Cuando el amor te fuerza a lo imposible

No sé si a lo imposible pero está claro que Marc se la está jugando a una última bala. El ocho veces campeón del mundo lleva tres temporadas luchando contra él mismo, contra un hombro que le costó curar y que ahora es casi inservible para que Marc vuelva a ser el mismo de antes, siga siendo un campeón. La rotación de su articulación es ahora el principal escollo para poder recuperar su pilotaje, sus sensaciones y las victorias. Está claro que a Marc no le vale con estar en el top diez, si fuera así él entiende que nada de lo que hace, de lo que arriesga, tendría sentido y más después de haber ganado ocho Mundiales y haber roto todos los récords de precocidad habidos y por haber.

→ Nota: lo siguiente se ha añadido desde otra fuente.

(** * gammapy.utils.interpolation

    A shallow embedding of [gammapy/utils/interpolation.py]: the interpolation
    scales ([LinearScale], [LogScale], [SqrtScale]), their unit-remembering base
    class [InterpolationScale], the wrapper [ScaledRegularGridInterpolator] and
    the helper [interpolate_likelihood_profile].

    Conventions of the embedding.
    - numpy's float64 numbers are the real numbers [R]: rounding, NaN and the
      infinities are outside the model.  [np.inf] as an upper clipping bound is
      therefore vacuous.
    - An [ndarray] is a shape together with its elements in C order.
    - A Python call that can raise returns a [result]; a method that mutates
      [self] returns the new object next to its result; warnings issued through
      [warnings.warn] are returned as a list.
    - astropy's units and scipy's two interpolation engines are libraries the
      module calls into: they are interfaces ([Units], [Engine]) here, and
      Module [Reference] gives one implementation of each, on which the
      examples run. *)

From Stdlib Require Import Reals Lra Lia List String Ascii Bool Arith ZArith.
Import ListNotations.
Open Scope R_scope.

(** ** Python values and exceptions *)

Inductive exn : Type :=
| ValueError (msg : string)
| TypeError (msg : string)
| AttributeError (msg : string)
| IndexError (msg : string)
| UnitConversionError
| NotModelled (what : string).

Inductive result (A : Type) : Type :=
| Ok (a : A)
| Raise (e : exn).
Arguments Ok {A} a.
Arguments Raise {A} e.

Definition bind {A B : Type} (r : result A) (k : A -> result B) : result B :=
  match r with
  | Ok a => k a
  | Raise e => Raise e
  end.

Notation "x <- r ;; k" := (bind r (fun x => k))
  (at level 61, r at next level, right associativity).

(** An optional parameter: [None] when the caller omits it. *)
Definition default {A : Type} (d : A) (given : option A) : A :=
  match given with
  | Some a => a
  | None => d
  end.

Inductive warning : Type :=
| Warning (msg : string).

(** Keyword arguments: a dict from names to Python values, in insertion order. *)
Inductive pyval : Type :=
| PyNone
| PyBool (b : bool)
| PyFloat (r : R)
| PyStr (s : string).

Definition kwargs : Type := list (string * pyval).

Fixpoint kw_get (k : string) (kw : kwargs) : option pyval :=
  match kw with
  | [] => None
  | (k', v) :: kw' => if String.eqb k k' then Some v else kw_get k kw'
  end.

(** [dict.setdefault(k, v)]: insert [k] only when it is absent. *)
Definition setdefault (k : string) (v : pyval) (kw : kwargs) : kwargs :=
  match kw_get k kw with
  | Some _ => kw
  | None => (kw ++ [(k, v)])%list
  end.

(** ** The fragment of numpy the module uses *)

Definition Rleb (x y : R) : bool := if Rle_dec x y then true else false.
Definition Rltb (x y : R) : bool := if Rlt_dec x y then true else false.

Record ndarray : Type := mk_ndarray { shape : list nat; flat : list R }.

Module np.

Definition size_of (sh : list nat) : nat := fold_right Nat.mul 1%nat sh.

Definition array1 (l : list R) : ndarray :=
  {| shape := [List.length l]; flat := l |}.

(** A number, or a 0-d array. *)
Definition scalar (x : R) : ndarray := {| shape := []; flat := [x] |}.

Definition elementwise (f : R -> R) (a : ndarray) : ndarray :=
  {| shape := shape a; flat := map f (flat a) |}.

Definition sign1 (x : R) : R :=
  if Rlt_dec x 0 then -1 else if Rlt_dec 0 x then 1 else 0.

Definition sign := elementwise sign1.
Definition sqrt := elementwise R_sqrt.sqrt.
Definition log := elementwise ln.
Definition exp := elementwise Rtrigo_def.exp.
Definition power (a : ndarray) (n : nat) := elementwise (fun x => x ^ n) a.

(** [np.clip(a, lo, np.inf)]. *)
Definition clip_inf (a : ndarray) (lo : R) : ndarray :=
  elementwise (fun x => Rmax x lo) a.

Fixpoint zip_mul (a b : list R) : list R :=
  match a, b with
  | x :: a', y :: b' => x * y :: zip_mul a' b'
  | _, _ => []
  end.

(** [a * b] for two arrays of one shape. *)
Definition multiply (a b : ndarray) : ndarray :=
  {| shape := shape a; flat := zip_mul (flat a) (flat b) |}.

(** [np.gradient(f)] for a 1-D array with unit spacing and [edge_order=1]:
    one-sided differences at the two ends, central differences inside.
    Fewer than two elements raise. *)
Fixpoint gradient_from (prev cur : R) (rest : list R) : list R :=
  match rest with
  | [] => [cur - prev]
  | next :: rest' => (next - prev) / 2 :: gradient_from cur next rest'
  end.
(** ** Python string methods (characters are Latin-1 code points) *)

(** [str.isspace] on one character. *)
Definition py_isspace (c : ascii) : bool :=
  let n := nat_of_ascii c in
  (Nat.leb 9 n && Nat.leb n 13) || (Nat.leb 28 n && Nat.leb n 32) ||
  Nat.eqb n 133 || Nat.eqb n 160.

(** [str.lower] on one character. *)
Definition py_lower_char (c : ascii) : ascii :=
  let n := nat_of_ascii c in
  if (Nat.leb 65 n && Nat.leb n 90) ||
     (Nat.leb 192 n && Nat.leb n 222 && negb (Nat.eqb n 215))
  then ascii_of_nat (n + 32) else c.

(** [str.lower]. *)
Fixpoint py_lower (s : string) : string :=
  match s with
  | EmptyString => EmptyString
  | String c s' => String (py_lower_char c) (py_lower s')
  end.

(** Leading whitespace removed. *)
Fixpoint lstrip_chars (l : list ascii) : list ascii :=
  match l with
  | [] => []
  | c :: l' => if py_isspace c then lstrip_chars l' else l
  end.

(** [str.strip()]. *)
Definition py_strip (s : string) : string :=
  string_of_list_ascii
    (rev (lstrip_chars (rev (lstrip_chars (list_ascii_of_string s))))).

(** Splitting at every character satisfying [f]: [n] hits give [n + 1]
    pieces. *)
Fixpoint py_split_pred (f : ascii -> bool) (s : string) : list string :=
  match s with
  | EmptyString => [EmptyString]
  | String c s' =>
      let parts := py_split_pred f s' in
      if f c then EmptyString :: parts
      else match parts with
           | p :: ps => String c p :: ps
           | [] => [String c EmptyString]
           end
  end.

(** [str.split(sep)] for a one-character separator. *)
Definition py_split (sep : ascii) (s : string) : list string :=
  py_split_pred (fun c => Ascii.eqb c sep) s.
(** * draftjs-to-markdown: a shallow embedding of [src/js/index.ts]

    The converter turns a Draft.js raw content state (blocks of text with
    entity ranges and inline style ranges) into a markdown / HTML string.
    This development embeds the functions of [src/js/index.ts] and
    [src/js/common.ts] as Rocq functions and states the properties of the
    specification about them.

    Conventions of the embedding:
    - a JavaScript [number] used as an offset, a length or an index is a [Z];
    - a JavaScript string is a [string]; one [ascii] stands for one UTF-16
      code unit in the range 0..255;
    - a sparse array ([new Array(n)] filled by index) is a [gmap Z _]: a hole
      reads as [None] (JavaScript [undefined]);
    - an object used as a dictionary is a [gmap] on its keys;
    - a computation that may throw, or that may loop forever, returns an
      [Outcome]. *)

From Stdlib Require Import ZArith String Ascii List Bool Lia Sorted.
From stdpp Require Import base option list gmap strings pretty.

Local Open Scope Z_scope.

(** ** Outcomes of computations that may throw or diverge *)

Inductive Outcome (A : Type) : Type :=
  | Ok (a : A)
  | Throws
  | Diverges.
Arguments Ok {A} a.
Arguments Throws {A}.
Arguments Diverges {A}.

Definition obind {A B : Type} (m : Outcome A) (k : A -> Outcome B) : Outcome B :=
  match m with
  | Ok a => k a
  | Throws => Throws
  | Diverges => Diverges
  end.

Notation "'let?' x ':=' m 'in' k" := (obind m (fun x => k))
  (at level 10, x pattern, m at level 100, k at level 200).
(** ** The selectors and the reducer together *)

(** X9: the asset handler throws exactly for a side that is neither
    ["Alpha"] nor ["Beta"]; for these two sides, on a state whose legs hold
    different assets, the action it dispatches is one the reducer accepts,
    and in the state the reducer returns the leg of that side holds the
    chosen asset, the other leg holds a different one and the amount is as
    before. *)
Theorem onAssetTypeChange_sets_own_leg (assetSide : string)
    (newType : Asset) (h : heap) (state : State) (l : Legs) :
  ((exists msg,
      AssetSelector.onAssetTypeChange assetSide newType = Throw msg)
   <-> assetSide <> AssetSelector.Alpha /\ assetSide <> AssetSelector.Beta)
  /\ (assetSide = AssetSelector.Alpha \/ assetSide = AssetSelector.Beta ->
      legs h state = Some l -> alphaType l <> betaType l ->
      exists action h' state' l',
        AssetSelector.onAssetTypeChange assetSide newType = Return action
        /\ reducer h state action = Return (h', state')
        /\ legs h' state' = Some l'
        /\ (assetSide = AssetSelector.Alpha -> alphaType l' = newType)
        /\ (assetSide = AssetSelector.Beta -> betaType l' = newType)
        /\ alphaType l' <> betaType l'
        /\ alphaAmount l' = alphaAmount l).
Proof.
  unfold AssetSelector.onAssetTypeChange, AssetSelector.Alpha,
    AssetSelector.Beta.
  split.
  - destruct (String.eqb_spec assetSide "Alpha") as [->|HA].
    { split; [by intros [msg ?]|by intros [? _]]. }
    destruct (String.eqb_spec assetSide "Beta") as [->|HB].
    { split; [by intros [msg ?]|by intros [_ ?]]. }
    split; [done|]. intros _. by eexists.
  - intros Hside (a & Ha & ->)%legs_Some Hne. cbn [alphaType betaType] in Hne.
    destruct Hside as [->| ->]; cbn [String.eqb Ascii.eqb Bool.eqb].
    + exists (UpdateAlphaAssetType newType).
      rewrite reducer_UpdateAlphaAssetType, Ha. eexists _, _, _.
      split; [done|]. split; [reflexivity|].
      unfold legs. cbn [alpha beta]. rewrite alloc_lookup.
      split; [reflexivity|]. cbn.
      destruct newType, (type a), (beta state); done.
    + exists (UpdateBetaAssetType newType).
      rewrite reducer_UpdateBetaAssetType, Ha. unfold legs.
      destruct (decide (type a = newType)) as [<-|Hv].
      * eexists _, _, _. split; [done|]. split; [reflexivity|].
        cbn [alpha beta]. rewrite lookup_insert_eq.
        split; [reflexivity|]. cbn. repeat split; congruence.
      * eexists _, _, _. split; [done|]. split; [reflexivity|].
        cbn [alpha beta]. rewrite Ha.
        split; [reflexivity|]. cbn. repeat split; congruence.
Qed.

Tres años de sufrimiento, de dolor, seguro que de muchas lágrimas vividas en silencio y en privado y con el foco permanentemente puesto en lo que hace y en lo que no hace. Sólo un campeón, y sólo el amor que Márquez siente por las motos y la competición pueden compensar todo ello. Quizás no sea amor y solo sea ambición, pero ambas se parecen mucho en muchas cosas.
Lo que está claro es que si la operación a la que se somete este jueves Marc Márquez en la Clínica Mayo de EEUU no sale bien, o todo lo bien que esperan en el equipo, la decisión que deberá tomar Márquez será si le compensa seguir corriendo para ganar de vez en cuando y sufrir siempre. Esperando además que en algunas de las caídas provocadas por ir por encima de sus posibilidades le venga a visitar el fantasma de la diplopía.
Todos, o casi todos, desean que todo salga bien, que Marc recupere su sonrisa sincera, su pilotaje agresivo con el que tanto hemos disfrutado y que tanto echamos de menos. Y no sólo la afición si no todo el paddock, porque hay que ser sinceros MotoGp ha notado la ausencia de Marc, ha perdido un importante aliciente.
Marc Márquez estaba llamado a ser el sustituto de Valentino, no sólo por sus triunfos, si no también por su carisma. Cubría a la perfección este gran vacío y ahora ni uno ni otro están y no hay, y que me perdone Quartararo, ningún candidato digno a suceder ni uno ni a otro. Así que las cosas tienen que salir bien o bien. Marc tiene que volver y hacerlo como si nada de esto hubiera pasado.